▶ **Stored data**

+ + + + + + +

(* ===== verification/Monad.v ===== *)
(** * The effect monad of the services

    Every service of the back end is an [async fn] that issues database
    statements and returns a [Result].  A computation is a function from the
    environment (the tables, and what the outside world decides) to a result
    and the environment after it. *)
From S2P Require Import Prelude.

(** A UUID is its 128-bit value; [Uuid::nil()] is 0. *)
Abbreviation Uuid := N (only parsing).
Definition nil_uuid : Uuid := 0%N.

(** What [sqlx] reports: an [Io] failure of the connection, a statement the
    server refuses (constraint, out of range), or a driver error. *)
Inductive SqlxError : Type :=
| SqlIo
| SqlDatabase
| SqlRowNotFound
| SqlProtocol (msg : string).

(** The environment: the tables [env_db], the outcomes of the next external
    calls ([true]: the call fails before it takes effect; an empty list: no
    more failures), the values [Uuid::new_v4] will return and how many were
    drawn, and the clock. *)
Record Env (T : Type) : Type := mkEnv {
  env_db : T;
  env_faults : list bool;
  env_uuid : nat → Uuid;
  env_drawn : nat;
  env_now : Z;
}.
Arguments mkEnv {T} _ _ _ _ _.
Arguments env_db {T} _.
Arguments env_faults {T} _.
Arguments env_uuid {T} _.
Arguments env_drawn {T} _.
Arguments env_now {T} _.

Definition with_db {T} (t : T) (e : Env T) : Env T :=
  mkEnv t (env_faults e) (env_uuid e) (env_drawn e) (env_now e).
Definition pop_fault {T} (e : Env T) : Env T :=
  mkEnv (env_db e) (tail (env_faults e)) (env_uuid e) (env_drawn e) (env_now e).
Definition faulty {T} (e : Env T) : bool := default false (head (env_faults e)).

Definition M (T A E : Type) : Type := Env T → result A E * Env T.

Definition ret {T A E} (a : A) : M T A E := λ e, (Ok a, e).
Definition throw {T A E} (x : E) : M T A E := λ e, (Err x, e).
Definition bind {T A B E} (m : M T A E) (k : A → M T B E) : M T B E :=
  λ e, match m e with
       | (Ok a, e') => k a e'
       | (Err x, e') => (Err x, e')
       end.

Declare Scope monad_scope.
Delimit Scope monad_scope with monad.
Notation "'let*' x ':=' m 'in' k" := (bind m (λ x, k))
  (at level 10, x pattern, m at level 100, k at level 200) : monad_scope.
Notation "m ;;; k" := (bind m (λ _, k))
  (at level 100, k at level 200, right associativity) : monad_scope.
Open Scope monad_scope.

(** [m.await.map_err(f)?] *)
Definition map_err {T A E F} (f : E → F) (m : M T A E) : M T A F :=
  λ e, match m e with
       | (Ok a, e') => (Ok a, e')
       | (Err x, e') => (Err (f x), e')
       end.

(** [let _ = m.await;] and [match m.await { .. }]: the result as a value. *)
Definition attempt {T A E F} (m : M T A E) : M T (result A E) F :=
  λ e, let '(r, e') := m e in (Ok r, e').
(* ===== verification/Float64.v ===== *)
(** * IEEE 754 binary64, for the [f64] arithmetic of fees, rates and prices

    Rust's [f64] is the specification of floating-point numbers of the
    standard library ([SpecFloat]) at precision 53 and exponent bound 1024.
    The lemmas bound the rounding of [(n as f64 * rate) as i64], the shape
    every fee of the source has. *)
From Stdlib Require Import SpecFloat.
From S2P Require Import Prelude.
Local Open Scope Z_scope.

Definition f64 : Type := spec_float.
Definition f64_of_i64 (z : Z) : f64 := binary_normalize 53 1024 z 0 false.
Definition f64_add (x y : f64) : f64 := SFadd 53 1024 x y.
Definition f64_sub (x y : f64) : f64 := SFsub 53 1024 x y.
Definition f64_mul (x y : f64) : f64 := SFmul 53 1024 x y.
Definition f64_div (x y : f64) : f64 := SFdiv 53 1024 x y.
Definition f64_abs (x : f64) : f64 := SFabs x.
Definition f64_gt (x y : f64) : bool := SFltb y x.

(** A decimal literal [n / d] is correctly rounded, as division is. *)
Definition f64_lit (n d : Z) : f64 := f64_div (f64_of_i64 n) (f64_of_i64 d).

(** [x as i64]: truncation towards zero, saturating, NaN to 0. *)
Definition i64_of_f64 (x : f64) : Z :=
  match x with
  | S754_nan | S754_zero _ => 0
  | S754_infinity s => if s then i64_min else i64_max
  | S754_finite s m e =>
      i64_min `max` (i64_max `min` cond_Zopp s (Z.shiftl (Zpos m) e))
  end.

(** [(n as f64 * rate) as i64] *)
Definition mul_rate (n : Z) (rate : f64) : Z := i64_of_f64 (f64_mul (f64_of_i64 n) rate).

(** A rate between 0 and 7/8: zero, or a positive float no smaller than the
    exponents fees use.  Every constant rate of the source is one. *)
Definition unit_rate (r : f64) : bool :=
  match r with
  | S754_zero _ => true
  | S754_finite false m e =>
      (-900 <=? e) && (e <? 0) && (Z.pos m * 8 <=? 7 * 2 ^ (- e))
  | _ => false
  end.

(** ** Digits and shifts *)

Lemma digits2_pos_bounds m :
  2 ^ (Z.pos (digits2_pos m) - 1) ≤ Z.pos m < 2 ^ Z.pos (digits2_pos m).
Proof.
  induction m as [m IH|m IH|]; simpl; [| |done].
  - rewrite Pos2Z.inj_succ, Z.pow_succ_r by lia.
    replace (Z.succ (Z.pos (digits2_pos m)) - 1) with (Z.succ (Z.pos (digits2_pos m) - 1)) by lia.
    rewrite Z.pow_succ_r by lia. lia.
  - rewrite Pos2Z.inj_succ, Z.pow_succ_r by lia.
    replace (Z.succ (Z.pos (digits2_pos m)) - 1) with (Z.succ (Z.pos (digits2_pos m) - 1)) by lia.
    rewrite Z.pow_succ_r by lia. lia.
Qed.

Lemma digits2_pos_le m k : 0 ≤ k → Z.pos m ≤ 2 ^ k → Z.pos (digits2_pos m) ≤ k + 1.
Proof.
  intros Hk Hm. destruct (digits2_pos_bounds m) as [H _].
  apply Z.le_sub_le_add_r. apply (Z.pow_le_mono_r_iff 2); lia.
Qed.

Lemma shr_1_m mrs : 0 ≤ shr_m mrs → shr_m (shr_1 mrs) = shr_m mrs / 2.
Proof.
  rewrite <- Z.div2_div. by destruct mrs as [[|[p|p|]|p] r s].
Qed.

+ + + + + + +

▶ **ASSIGNMENT**
Review the preceding data and report every line that includes the string "SpecFloat".

▶ **SOLUTION TO THIS PROBLEM**
    standard library ([SpecFloat]) at precision 53 and exponent bound 1024.
From Stdlib Require Import SpecFloat.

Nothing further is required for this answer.